Within the material below, locate the line with "transaction's number, or" and the line with "split; [apply serial_bank;", then return those two lines and all lines between them, exactly as written.

___

(* ===== verification/BankTheorems.v ===== *)
(** * Theorems about the bank the ledger implements

    One request on a session of its own, and everything at once, refine the
    specification of Bank.v. *)
From S2P Require Import Prelude PyValues Schema Locks Session Interleaving Pool Progress Requests.
From S2P Require Import Repositories LedgerService Moves LedgerSpec Security AccountServices Publisher.
From S2P Require Import Analytics Reconciliation Atomicity Invariants System Accepted ConcurrentLedger.
From S2P Require Import RequestPools SideWrites Jobs Bank BankPools LedgerTheorems JobTheorems Demo.
Import Demo.


(** C3. So is the concurrent back end: whatever jobs run, however their calls
    interleave and whichever threads are lost, the tables stand at the end for
    the state the bank reaches by the committed jobs, one at a time in the order
    of their commits - a money request settled as the bank settles it there, a
    wallet opened as a new empty account, and nothing at all by registrations,
    the publisher and the analytics consumer; and a money request that was
    answered was settled at its own place in that order under the answered
    transaction's number, or is one the bank knows by its key under that number. *)
Theorem jobs_refine_the_bank `{Env} `{Crypto} `{JsonCodec} {S} `{!Server (option answer) S} (s s' : S) w js order :
  wf (db w) -> Forall (fun c => honest c.1) js -> observed s = muster w js -> serves s order s' ->
  let P := observed s' in
  serial (nth_bank_effect js) order (bank_of (db w)) (bank_of (db P.1)) /\
  forall i q now txn wal g, js !! i = Some (Request q, now) ->
    P.2 !! i = Some (Finished (inr (Some (txn, wal))) g) ->
    bank_answer js order (bank_of (db w)) (bank_of (db P.1)) i q txn.
Proof.
  intros Hw Hh Hl Hr%serves_runs P. rewrite Hl in Hr. pose proof (run_mustered js w order P Hw Hh Hr) as Hd.
  split; [apply serial_bank; [done|apply Hd]|]. intros i q now txn wal g Hi Ht.
  destruct (answer_linearized js w order P i q now txn wal g Hd Hi Ht) as [Htx Ha].
  eapply linearized_bank; [done|apply Hd|done..].
Qed.



Lemma jobs_refine_the_bank_witness :
  let out := schedule round_robin (muster world_funded day) in
  length out.1 = 6 /\
  serial (nth_bank_effect day) out.1 (bank_of (db world_funded)) (bank_of (db out.2.1)).
Proof.
  intros out. split; [vm_compute; reflexivity|].
  destruct (jobs_refine_the_bank (Server0 := pool_server) (muster world_funded day) out.2 world_funded day out.1
    day_sound day_honest eq_refl (schedule_serves round_robin _)) as [Hs _]. exact Hs.
Defined.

___

**Output of the exercise**
    transaction's number, or is one the bank knows by its key under that number. *)
Theorem jobs_refine_the_bank `{Env} `{Crypto} `{JsonCodec} {S} `{!Server (option answer) S} (s s' : S) w js order :
  wf (db w) -> Forall (fun c => honest c.1) js -> observed s = muster w js -> serves s order s' ->
  let P := observed s' in
  serial (nth_bank_effect js) order (bank_of (db w)) (bank_of (db P.1)) /\
  forall i q now txn wal g, js !! i = Some (Request q, now) ->
    P.2 !! i = Some (Finished (inr (Some (txn, wal))) g) ->
    bank_answer js order (bank_of (db w)) (bank_of (db P.1)) i q txn.
Proof.
  intros Hw Hh Hl Hr%serves_runs P. rewrite Hl in Hr. pose proof (run_mustered js w order P Hw Hh Hr) as Hd.
  split; [apply serial_bank; [done|apply Hd]|]. intros i q now txn wal g Hi Ht.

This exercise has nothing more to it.